Smoke and flames rise from the residential area after the Israeli attack at the al-Shati Refugee Camp on the second day of Eid al-Adha in Gaza City, Palestine on May 28. Photo / Getty Images
Benjamin Netanyahu has ordered Israeli forces to seize 70% of Gaza, defying the terms of the US-brokered ceasefire that has governed the conflict since October.
Israel already controls an estimated 64% of the territory – itself a violation of the ceasefire agreement, which set a border known as the Yellow Line, giving Israel control of roughly 53%.
The new directive pushes well beyond even that expanded control, squeezing about two million Palestinians into a shrinking fraction of the coastal territory.

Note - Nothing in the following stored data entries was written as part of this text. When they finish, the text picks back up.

Lemma bget_find_run fuel dev bno A B s : links (bc_bufs s) (A ++ B) → (length B < fuel)%nat →
  bget_find fuel dev bno (Some (default bhead (hd_error B))) s =
    Ok (List.find (key_is (bc_bufs s) dev bno) B, s).
Proof.
  revert A B. induction fuel as [|fuel IH]; intros A B Hl Hf; [lia|]. cbn [bget_find].
  destruct B as [|x B]; [by rewrite decide_True|]. simpl.
  pose proof (links_nodup _ _ Hl) as Hnd.
  assert (Hx : x ∈ bhead :: A ++ x :: B) by set_solver.
  destruct (links_lookup _ _ x Hl Hx) as [b Hb].
  rewrite decide_False.
  2: { intros [= ->]. apply NoDup_cons in Hnd as [Hnd _]. set_solver. }
  erewrite bind_Ok by (by apply bderef_Ok). erewrite bind_Ok by (by apply bderef_Ok).
  unfold key_is at 1. rewrite Hb. destruct (_ && _); [done|].
  erewrite bind_Ok by (by apply bderef_Ok).
  pose proof (ring_link_next _ _ _ _ _ _ Hnd (lk_ring _ _ Hl)) as Hn.
  unfold bnxt in Hn. rewrite Hb in Hn. simpl in Hn. rewrite Hn.
  apply (IH (A ++ [x])); [by rewrite <-app_assoc|simpl in Hf; lia].
Qed.

Lemma bget_recycle_run fuel A B s : links (bc_bufs s) (A ++ B) → (length A < fuel)%nat →
  bget_recycle fuel (Some (default bhead (last A))) s =
    Ok (List.find (recyclable (bc_bufs s)) (reverse A), s).
Proof.
  revert A B. induction fuel as [|fuel IH]; intros A B Hl Hf; [lia|]. cbn [bget_recycle].
  destruct A as [|x A _] using rev_ind; [by rewrite decide_True|].
  rewrite last_snoc, reverse_snoc. simpl. rewrite <-app_assoc in Hl. simpl in Hl.
  pose proof (links_nodup _ _ Hl) as Hnd.
  assert (Hx : x ∈ bhead :: A ++ x :: B) by set_solver.
  destruct (links_lookup _ _ x Hl Hx) as [b Hb].
  rewrite decide_False.
  2: { intros [= ->]. apply NoDup_cons in Hnd as [Hnd _]. set_solver. }
  erewrite bind_Ok by (by apply bderef_Ok). erewrite bind_Ok by (by apply bderef_Ok).
  unfold recyclable at 1, dirty. rewrite Hb, land_dirty. destruct (_ && _); [done|].
  erewrite bind_Ok by (by apply bderef_Ok).
  pose proof (ring_link_prev _ _ _ _ _ _ (lk_ring _ _ Hl)) as Hn.
  unfold bprv in Hn. rewrite Hb in Hn. simpl in Hn. rewrite Hn.
  apply (IH A (x :: B)); [done|]. rewrite length_app in Hf. simpl in Hf. lia.
Qed.

Lemma head_links s L : links (bc_bufs s) L →
  bderef (Some bhead) b_next s = Ok (Some (default bhead (hd_error L)), s) ∧
  bderef (Some bhead) b_prev s = Ok (Some (default bhead (last L)), s).
Proof.
  intros Hl. destruct (links_lookup _ _ bhead Hl) as [b Hb]; [set_solver|].
  destruct (ring_link_head _ _ _ _ (lk_ring _ _ Hl)) as [Hn Hp].
  unfold bnxt, bprv in *. rewrite Hb in Hn, Hp. simpl in Hn, Hp.
  split; by rewrite (bderef_Ok _ _ _ _ Hb), ?Hn, ?Hp.
Qed.

Lemma links_length bs L : links bs L → (length L < S NBUF)%nat.
Proof. intros Hl. by apply (links_fuel bs L [] L). Qed.

(** A buffer without its links. *)
Definition core (b : buf) : buf := f_prev None (f_next None b).

Lemma bassign_alter s i g : (i < length (bc_bufs s))%nat →
  bassign (Some i) g s = Ok (tt, put bc_arr (alter g i (bc_bufs s)) s).
Proof.
  intros Hi. destruct (lookup_lt_is_Some_2 _ _ Hi) as [b Hb]. rewrite (bassign_Ok _ _ _ _ Hb).
  unfold set_buf. simpl. do 3 f_equal. apply list_eq. intros j. rewrite list_lookup_alter.
  destruct (decide (i = j)) as [<-|Hne];
    [rewrite Hb, list_lookup_insert_eq by done|rewrite list_lookup_insert_ne by done]; done.
Qed.

Lemma bnxt_next bs i v j : (i < length bs)%nat → bnxt (alter (f_next v) i bs) j = fupd (bnxt bs) i v j.
Proof.
  intros Hi. unfold bnxt, fupd. rewrite list_lookup_alter.
  destruct (decide (i = j)) as [<-|], (decide (_ = i)); try done.
  destruct (lookup_lt_is_Some_2 _ _ Hi) as [b ->]. done.
Qed.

On Thursday, Netanyahu, the Israeli Prime Minister, said Israel’s forces were in full control of 60% of the Gaza Strip and that his directive was to reach 70%.
“We were at 50 [per cent], we moved to 60. My directive is to move to – let’s go step by step,” he said. When an audience member called for Israel to seize the entire territory, he responded: “First 70%. We’ll start with that.”
The Yellow Line is marked on official military maps, but Hamas and independent observers have accused Israel of moving the concrete barriers that physically mark it on the ground.
Netanyahu has described the territories Israel has seized in Gaza, Syria and Lebanon as security buffer zones designed to prevent a repeat of the Hamas-led assault on October 7, 2023, which triggered the war in Gaza.
Palestinians fear the expanding buffer zone is part of a longer-term strategy of permanent displacement, pointing to remarks from senior ministers, including Israel Katz, the Defence Minister, who has spoken of encouraging “voluntary migration” from Gaza.
The directive comes as Israel intensifies strikes on senior Hamas figures whom it says were involved in planning the 2023 attacks. On Tuesday, Israel killed the head of Hamas’ armed wing, 10 days after killing his predecessor.
A strike on Wednesday night, which Israel said had targeted two Hamas leaders, killed at least 10 people – including five children – and wounded 18 others, according to Gaza health officials.
They also said Israeli strikes had killed more than 900 people since the truce took effect. Israel has claimed that militants have killed four of its soldiers during the same period.
Talks to advance a US plan for Gaza’s future, in which Israeli troops would withdraw in exchange for Hamas disarming, remain deadlocked.
Meanwhile, Israel’s ambassador to the United Nations said his country had been added to a UN blacklist of sexual violence in conflict zones, alongside Hamas, on Friday.
“This is a political decision! Disconnected from the facts and reality!” Danny Danon wrote on X, referring to a report expected to be published soon.
Danon was informed about it during a phone call with António Guterres, the UN secretary-general, according to a post on X by the Israeli mission to the UN.
In his annual report to the security council on conflict-related sexual violence, published in August last year, Guterres put Israel and Russia “on notice” that both could be added this year to the list of parties credibly suspected of committing or being responsible for patterns of rape or other forms of sexual violence in conflict.
In a separate post on Thursday, Danon said equating Israel with Hamas marked a “new low”.
Israel, he added, had responded in detail to each allegation and had invited UN representatives to visit and assess the situation on the ground – an invitation that had not been taken up.
Late on Thursday, Israel’s foreign ministry said it would sever all ties with Guterres.
“Given that Antonio Guterres has chosen to violate every standard of honesty, integrity and professionalism, Israel has decided to sever all ties with the Secretary-General’s Office and will wait until a new UN Secretary-General is appointed,” the ministry posted on X.